> Task objective: Take the entries that follow and return exactly the lines from the one holding "- A call that" through the one holding "Inductive result (A", both included. Nothing else is needed.

[Dataset records]
━━━━━━━━━━━━━━━━━━━━━━━━━━━━━━
(** * gypsum: a software-defined GPS receiver

    A shallow embedding of the tracker ([gypsum/tracker.py]), the world
    model ([gypsum/world_model.py]) and the receiver orchestrator
    ([gypsum/receiver.py]), followed by the properties of that code.

    Conventions of the embedding.
    - Python [float] and numpy [float64] values are real numbers ([R]);
      rounding is not modelled.  The one non-number the code can produce
      from real inputs, numpy's [nan] for the mean or variance of an empty
      array, is [None] in [option R].
    - A real number has one zero where a float has two.  Where the code's
      result depends on the sign of a zero, in [np.arctan2] and [np.angle]
      on the branch cut, that sign is read from [Np.SignedZeros], over
      which every definition and every property is general.
    - Python [int] is [Z]; [len] is [nat].
    - A call that can raise returns a [result]; mutation of [self] is
      explicit state passing, and the state returned next to a [Raise] is
      the state as the exception left it.
    - matplotlib calls and [print] have no effect on the state and are left
      out. *)

From Stdlib Require Import Reals Lra Lia ZArith List.
From stdpp Require Import gmap.

(** ** Python exceptions and results *)

Inductive exn : Type :=
| TypeError
| KeyError
| ValueError
| RuntimeError
| NotImplementedError
| UnknownEventError.

Inductive result (A : Type) : Type :=
| Ok (a : A)
| Raise (e : exn).
Arguments Ok {A} a.
Arguments Raise {A} e.

Definition is_ok {A} (r : result A) : bool :=
  match r with Ok _ => true | Raise _ => false end.

(** the exception a call raised, if it raised *)
Definition raised {A} (r : result A) : option exn :=
  match r with Ok _ => None | Raise e => Some e end.

(** [l[-n:]] *)
Definition last_n {A} (n : nat) (l : list A) : list A :=
  skipn (length l - n) l.

(** ** Constants *)

(** Modelled from the spec: [gypsum/constants.py] is not among the sources;
    the spec fixes 2046 samples per 1 ms PRN period. *)
Definition SAMPLES_PER_PRN_TRANSMISSION : Z := 2046.

(** Modelled from the spec: [gypsum/constants.py] is not among the sources;
    the spec fixes the sample rate at 2.046 MHz. *)
Definition SAMPLES_PER_SECOND : Z := 2046000.

(** Modelled from the spec: [gypsum/config.py] is not among the sources;
    the spec gives [acquisition_integration_period_ms: 20]. *)
Definition ACQUISITION_INTEGRATION_PERIOD_MS : nat := 20.

(** ** numpy and math on real numbers *)

Module Np.
Local Open Scope R_scope.

Record complex : Type := Cx { real : R; imag : R }.

Definition C0 : complex := Cx 0 0.
Definition Cadd (a b : complex) : complex := Cx (real a + real b) (imag a + imag b).
Definition Cmul (a b : complex) : complex :=
  Cx (real a * real b - imag a * imag b) (real a * imag b + imag a * real b).
Definition Cconj (a : complex) : complex := Cx (real a) (- imag a).
Definition Cscale (c : R) (a : complex) : complex := Cx (c * real a) (c * imag a).

Definition Rlt_bool (x y : R) : bool := if Rlt_dec x y then true else false.
Definition Rle_bool (x y : R) : bool := if Rle_dec x y then true else false.
Definition Req_bool (x y : R) : bool := if Req_dec_T x y then true else false.

(** [math.tau] *)
Definition tau : R := 2 * PI.

(** Python's [x % y] on floats: the result has the sign of the divisor. *)
Definition fmod (x y : R) : R := x - y * IZR (Zfloor (x / y)).

(** [np.exp(1j * theta)] *)
Definition exp_j (theta : R) : complex := Cx (cos theta) (sin theta).

(** [np.abs] of a complex number *)
Definition abs (c : complex) : R := sqrt (real c * real c + imag c * imag c).

(** [np.sign] *)
Definition sign (x : R) : R :=
  if Rlt_dec 0 x then 1 else if Rlt_dec x 0 then -1 else 0.

(** [int(x)]: truncation towards zero *)
Definition int (x : R) : Z := if Rle_dec 0 x then Zfloor x else Zceil x.

Definition sum (l : list R) : R := fold_right Rplus 0 l.
Definition Csum (l : list complex) : complex := fold_right Cadd C0 l.

(** [np.mean]; [nan] on an empty array *)
Definition mean (l : list R) : option R :=
  match l with
  | [] => None
  | _ => Some (sum l / INR (length l))
  end.

Definition Cmean (l : list complex) : option complex :=
  match l with
  | [] => None
  | _ => Some (Cscale (/ INR (length l)) (Csum l))
  end.

(** [np.var]: the mean of the squared deviations from the mean *)
Definition var (l : list R) : option R :=
  match mean l with
  | None => None
  | Some m => mean (map (fun x => (x - m) * (x - m)) l)
  end.

(** comparison and arithmetic with a possible [nan] *)
Definition nan_lt (x : option R) (c : R) : bool :=
  match x with
  | None => false
  | Some v => Rlt_bool v c
  end.

Definition nan_add (x y : option R) : option R :=
  match x, y with
  | Some a, Some b => Some (a + b)
  | _, _ => None
  end.

Definition nan_div (x : option R) (c : R) : option R :=
  match x with
  | Some a => Some (a / c)
  | None => None
  end.

(** The signs of the float zeros: whether, in a call [np.arctan2(y, x)],
    a [y] that is zero is [-0.0], and whether an [x] that is zero is
    [-0.0]. *)
Class SignedZeros : Type := {
  y_is_negative_zero : R -> R -> bool;
  x_is_negative_zero : R -> R -> bool
}.

(** [np.arctan2(y, x)], the angle of the point (x, y) in [-pi, pi].  On the
    negative real axis the result is pi for [y = 0.0] and -pi for
    [y = -0.0]; at the origin it is 0 for [x = 0.0] and pi or -pi, by the
    sign of [y], for [x = -0.0]. *)
Definition arctan2 `{SignedZeros} (y x : R) : R :=
  if Rlt_dec 0 x then atan (y / x)
  else if Rlt_dec x 0 then
    (if Rlt_dec 0 y then atan (y / x) + PI
     else if Rlt_dec y 0 then atan (y / x) - PI
     else if y_is_negative_zero y x then - PI else PI)
  else if Rlt_dec 0 y then PI / 2
  else if Rlt_dec y 0 then - (PI / 2)
  else if x_is_negative_zero y x
       then (if y_is_negative_zero y x then - PI else PI)
       else 0.

Fixpoint argmax_from (best_i : nat) (best : R) (i : nat) (l : list R) : nat :=
  match l with
  | [] => best_i
  | x :: l' =>
      if Rlt_dec best x then argmax_from i x (S i) l'
      else argmax_from best_i best (S i) l'
  end.

(** [np.argmax]: the first index of the maximum; raises on an empty array *)
Definition argmax (l : list R) : option nat :=
  match l with
  | [] => None
  | x :: l' => Some (argmax_from 0 x 1 l')
  end.

(** [np.arange(n)] *)
Definition arange (n : nat) : list R := map INR (seq 0 n).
━━━━━━━━━━━━━━━━━━━━━━━━━━━━━━
> Result for this task:
    - A call that can raise returns a [result]; mutation of [self] is
      explicit state passing, and the state returned next to a [Raise] is
      the state as the exception left it.
    - matplotlib calls and [print] have no effect on the state and are left
      out. *)

From Stdlib Require Import Reals Lra Lia ZArith List.
From stdpp Require Import gmap.

(** ** Python exceptions and results *)

Inductive exn : Type :=
| TypeError
| KeyError
| ValueError
| RuntimeError
| NotImplementedError
| UnknownEventError.

Inductive result (A : Type) : Type :=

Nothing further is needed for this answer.